Google è il motore più diffuso, ha un record di 3 miliardi di ricerche al giorno, che però vanno sommate a motori minori, anche se molto importanti come Bing della Microsoft o Ask.
La reperibilità di un articolo, di un sito, di un file in Internet è essenziale, "ciò che non viene trovato in Rete non ha alcun valore", come ha detto Peter Morville, l'autore del bestseller "Ambient findability" sulle tecniche di tracciabilità delle informazioni. In questi anni la ricerca si è evoluta ed è diventata uno dei primi business dell'economia mondiale. Nel 2001 Google aggiornava l'indice per le sue ricerche ogni trenta giorni, non era quindi possibile trovare le news sui fatti più recenti come avvenne infatti per l'11 settembre dopo il crollo delle Torri Gemelle. Oggi dopo il recente lancio della sua nuova versione detta Caffeine, l'indice è aggiornato in pochi secondi, anche per i contenuti di Social media come Facebook o Twitter. Inoltre il portale Google News con le notizie estratte in tempo reale dalla Rete è diventato uno dei siti più visitati del mondo d'informazione.

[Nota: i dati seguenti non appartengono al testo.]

(** The text of a punctuation token, for the error messages. *)
Definition show_token (t : Token) : bytes :=
  match t with
  | TIdent s => s
  | TInt n => show_Z n
  | TFloat x => f64_show x
  | TStr s => bs "'" ++ s ++ bs "'"
  | TComma => bs "," | TLBracket => bs "[" | TRBracket => bs "]"
  | TLParen => bs "(" | TRParen => bs ")" | TStar => bs "*" | TSemi => bs ";"
  | TMinus => bs "-" | TEq => bs "=" | TNe => bs "!=" | TLt => bs "<"
  | TGt => bs ">" | TLe => bs "<=" | TGe => bs ">="
  end.

Definition expect (token : Token) : ParseM () :=
  b ← eat token;
  if (b : bool) then mret () else unexpected (bs "'" ++ show_token token ++ bs "'").

(** Any identifier-shaped token. *)
Definition keyword (expected : bytes) : ParseM bytes :=
  t ← next expected;
  match t with
  | TIdent s => mret s
  | other => fail (ExpectedFound expected (Some other))
  end.

Definition expect_keyword (kw : string) : ParseM () :=
  found ← keyword (bs "keyword " ++ to_ascii_uppercase (bs kw));
  if bool_decide (found = bs kw) then mret () else fail (ExpectedKeyword (to_ascii_uppercase (bs kw)) found).

Definition eat_keyword (kw : string) : ParseM bool := λ ts,
  match ts with
  | TIdent s :: ts' => if bool_decide (s = bs kw) then Ok (true, ts') else Ok (false, ts)
  | _ => Ok (false, ts)
  end.

Definition identifier (expected : bytes) : ParseM bytes := keyword expected.

Definition parse_unsigned (expected : bytes) : ParseM Z :=
  t ← next expected;
  match t with
  | TInt n => if 0 <=? n then mret n else fail (ExpectedUnsigned expected (TInt n))
  | other => fail (ExpectedUnsigned expected other)
  end.

(** [while self.eat(&Token::Comma) { acc.push(elem()?) }] *)
Fixpoint comma_loop {A} (n : nat) (elem : ParseM A) (acc : list A) : ParseM (list A) :=
  match n with
  | O => fail OutOfFuel
  | S n' =>
      b ← eat TComma;
      if (b : bool) then
        x ← elem;
        comma_loop n' elem (acc ++ [x])
      else mret acc
  end.

(** [vec![elem()?]] followed by that loop. *)
Definition comma_list {A} (n : nat) (elem : ParseM A) : ParseM (list A) :=
  x ← elem; comma_loop n elem [x].

(** ** Literals *)

(** One number inside a [[...]] vector literal. *)
Definition vector_component : ParseM f32 :=
  negative ← eat TMinus;
  t ← next (bs "a number");
  magnitude ← match t with
              | TInt n => mret (i64_as_f32 n)
              | TFloat x => mret (f64_as_f32 x)
              | other => fail (ExpectedFound (bs "a number in a vector literal") (Some other))
              end;
  mret (if (negative : bool) then f_neg binary32 magnitude else magnitude).

Definition literal (n : nat) : ParseM Literal :=
  t ← next (bs "a literal");
  match t with
  | TInt n => mret (LInt n)
  | TStr s => mret (LText s)
  | TLBracket =>
      components ← comma_list n vector_component;
      _ ← expect TRBracket;
      mret (LVector components)
  | TFloat x => mret (LReal x)
  | TMinus =>
      t' ← next (bs "a number");
      match t' with
      | TInt n => mret (LInt (- n))
      | TFloat x => mret (LReal (f_neg binary64 x))
      | other => fail (ExpectedFound (bs "a number after '-'") (Some other))
      end
  | TIdent kw =>
      if bool_decide (kw = bs "null") then mret LNull
      else fail (ExpectedFound (bs "a literal") (Some (TIdent kw)))
  | other => fail (ExpectedFound (bs "a literal") (Some other))
  end.

Definition cmp_op_of (t : Token) : option CmpOp :=
  match t with
  | TEq => Some CEq | TNe => Some CNe | TLt => Some CLt
  | TGt => Some CGt | TLe => Some CLe | TGe => Some CGe
  | _ => None
  end.

(** The operator between a [WHERE] column or a [HAVING] term and its literal. *)
Definition cmp_op (context : bytes) : ParseM CmpOp :=
  t ← next (bs "a comparison operator");
  match cmp_op_of t with
  | Some op => mret op
  | None => fail (ExpectedFound context (Some t))
  end.

(** ** Boolean grammar: OR < AND < NOT < primary

    [expr], [and_expr], [not_expr], [primary_expr] and their [having_]
    copies are the same four functions up to the constructors and the
    primary's leaf, here the parameters of a section. *)

Section bool_grammar.
Context {E : Type} (mk_or mk_and : E → E → E) (mk_not : E → E) (leaf : nat → ParseM E).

La velocità di aggiornamento obbliga però i siti d'informazione a pubblicare i contenuti con una velocità sempre più crescente per non scomparire dalle prime pagine della ricerca, le cosiddette SERP (Search engine result page) che vengono visualizzate dopo l'inserimento di una parola chiave da parte dell'utente e a tutti gli effetti per le news oggi una lotta contro il tempo per non scomparire. La presenza nella prima pagina di Google per una determinata ricerca, legata per esempio al proprio brand o a un prodotto, è stata considerata a lungo il primo fattore di successo in Rete. La stessa Google ha però messo in discussione questa valutazione con IGoogle o IGoogle, la pagina personalizzata di ricerca introdotta nel 2005. I risultati che appaiono con IGoogle sono visualizzati valutando le ricerche fatte in precedenza dagli utenti, quindi una ricerca con una parola chiave può dare risultati completamente diversi da persona a persona, il risultato della ricerca non è quindi più universale, lo stesso per tutti. Un cliente potrebbe investire in SEO (Search engine optimization): delle tecniche per fare sì che la propria parola, le parole che desidera siano indicizzate sulla prima pagina o sulle prime pagine, senza però alcuna garanzia del risultato.

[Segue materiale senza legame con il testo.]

Lemma parse_statements_good input :
  match parse_statements input with
  | Ok ss => Forall wf_statement ss
  | Err e => e ≠ OutOfFuel
  end.
Proof.
  unfold parse_statements, tokenize.
  pose proof (tokenize_loop_good (length input) input [] ltac:(lia) ltac:(constructor)) as Ht.
  destruct (tokenize_loop _ _ _) as [ts|e]; result_simpl; [|done].
  apply statements_loop_good; [unfold parser_fuel; lia|done|constructor].
Qed.

(** C27: Lexing and parsing any input ends: no loop or recursion of the lexer or the parser runs out of the fuel computed from the input. *)
Theorem parse_statements_total input : parse_statements input ≠ Err OutOfFuel.
Proof.
  pose proof (parse_statements_good input) as H. destruct (parse_statements input); naive_solver.
Qed.

(** C26: Every statement the parser returns is well formed: lower-case non-empty identifiers, integers in i64, vector types of dimension 1 to 4096, a star argument only for COUNT, EXPLAIN only around a query, and the plain projection exactly when nothing aggregates. *)
Theorem parse_statements_wf input ss :
  parse_statements input = Ok ss → Forall wf_statement ss.
Proof. intros H. pose proof (parse_statements_good input) as Hg. by rewrite H in Hg. Qed.

Lemma parse_statements_wf_witness :
  ∃ ss, parse_statements (bs "EXPLAIN SELECT a FROM t LIMIT 3") = Ok ss ∧ Forall wf_statement ss.
Proof.
  eexists. split; [vm_compute; reflexivity|].
  eapply (parse_statements_wf (bs "EXPLAIN SELECT a FROM t LIMIT 3")). vm_compute. reflexivity.
Defined.
Lemma take_while_app_stop {A} (f : A → bool) (l r : list A) :
  Forall (λ x, f x = true) l → match r with [] => True | x :: _ => f x = false end →
  take_while f (l ++ r) = l ∧ drop_while f (l ++ r) = r.
Proof.
  intros Hl Hr. induction Hl as [|x l Hx Hl IH]; cbn.
  - destruct r; [done|]. cbn. by rewrite Hr.
  - rewrite Hx. destruct IH as [-> ->]. done.
Qed.

Lemma delimited_stop rest : delimited rest →
  match rest with [] => True | x :: _ => is_ident_char x = false end ∧
  match rest with [] => True | x :: _ => is_ascii_digit x = false end.
Proof. destruct rest as [|b rest]; [done|]. by intros [-> | [-> | [-> | ->]]]. Qed.

Lemma lex_one_ident b rest : is_ident_start b = true →
  lex_one b rest = Ok (Some (TIdent (to_ascii_lowercase (take_while is_ident_char (b :: rest)))),
                       drop_while is_ident_char (b :: rest)).
Proof. intros H. destruct b; try discriminate H; reflexivity. Qed.

Lemma lex_word w rest :
  Forall (λ b, is_ident_char b = true) w → (∃ c w', w = c :: w' ∧ is_ident_start c = true) →
  delimited rest → lex_to (w ++ rest) [TIdent (to_ascii_lowercase w)] rest.
Proof.
  intros Hw (c & w' & -> & Hc) Hr. apply delimited_stop in Hr as [Hr _].
  destruct (take_while_app_stop is_ident_char (c :: w') rest Hw Hr) as [H1 H2].
  change ((c :: w') ++ rest) with (c :: (w' ++ rest)) in *.
  apply lex_token. rewrite lex_one_ident by done. by rewrite H1, H2.
Qed.

Lemma lowercase_id s : Forall (λ b, is_ident_char b = true ∧ is_upper b = false) s →
  to_ascii_lowercase s = s.
Proof.
  induction 1 as [|b s [_ Hb] Hs IH]; [done|]. unfold to_ascii_lowercase in *. cbn [map].
  rewrite IH. unfold to_ascii_lower. by rewrite Hb.
Qed.

Lemma lex_ident s rest : wf_ident s → delimited rest → lex_to (s ++ rest) [TIdent s] rest.
Proof.
  intros [Hs Hc] Hr. rewrite <- (lowercase_id s Hs) at 2. apply lex_word; [|done..].
  eapply list.Forall_impl; [done|]. naive_solver.
Qed.
(** ** Identifiers *)

Definition is_safe_ident (s : Text) : bool :=
  match s with
  | c :: rest =>
      (is_ascii_alphabetic c || (c =? 95)) && forallb (λ c, is_ascii_alphanumeric c || (c =? 95)) rest
  | [] => false
  end.

Definition unquote_ident (s : Text) : Text :=
  let t := trim s in
  let t := match position (λ c, c =? LPAREN) t with Some paren => trim (take paren t) | None => t end in
  match t with
  | first :: ((_ :: _) as rest) =>
      if opens_quote first && bool_decide (list.last rest = Some first) then take (length rest - 1) rest else t
  | _ => t
  end.

Definition paren_columns (s : Text) : list Text :=
  match find_top_level s LPAREN with
  | None => []
  | Some open =>
      match matching_paren s open with
      | None => []
      | Some close =>
          filter (λ c, c ≠ []) (map unquote_ident (top_level_split (take (close - (open + 1)) (drop (open + 1) s)) COMMA))
      end
  end.

Definition split_first_token (s : Text) : option (Text * Text) :=
  let s := trim_start s in
  let unquoted := (take_while (λ c, negb (is_whitespace c)) s, drop_while (λ c, negb (is_whitespace c)) s) in
  match s with
  | [] => None
  | first :: rest =>
      if (first =? BACKTICK) || (first =? DQUOTE) then
        match position (λ c, c =? first) rest with
        | Some e => Some (take (e + 2) s, drop (e + 2) s)
        | None => Some unquoted
        end
      else Some unquoted
  end.

(** ** CREATE TABLE *)

Definition INT : Text := tx "INT".
Definition REAL : Text := tx "REAL".
Definition TEXT : Text := tx "TEXT".

Definition one_of (w : Text) (words : list string) : bool := existsb (λ s, bool_decide (w = tx s)) words.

Il posizionamento dei motori comunque senza un risultato tangibile, associato alla popolarità, quindi al numero di persone che accedono a una determinata parola attraverso una pagina indicizzata, non ha in realtà un senso compiuto, in quanto il numero di accessi se non è legato a un risultato, come per esempio le vendite on line, il numero di mail raccolte o la partecipazione a un concorso, non è in sé sufficiente.
La ricerca è importante soltanto se porta dei risultati tangibili. Uno dei testi più importanti, scritti sulla ricerca on line è stato "The Search" di John Battelle che recentemente si è espresso sul futuro della ricerca e dei motori. Secondo Battelle la ricerca evolverà in applicazioni di supporto alle decisioni, come avviene per esempio quando dobbiamo scegliere dove trascorrere le vacanze, consultiamo non un motore, ma consultiamo direttamente il portale e più di frequente rispetto ad altri il portale di Expedia.
La ricerca con l'inserimento di una o più parole chiave in un box, su una pagina con un elenco sterminato di pagine di risposta, si trasformerà in domande e risposte in linguaggio naturale, fatte all'iPhone o a Android, fatte però ad applicazioni verticali inerenti a interessi specifici.
La ricerca si sposterà quindi dalle parole alle applicazioni e la ricerca assomiglierà sempre più alla consultazione di un genio della lampada attraverso un'interrogazione verbale.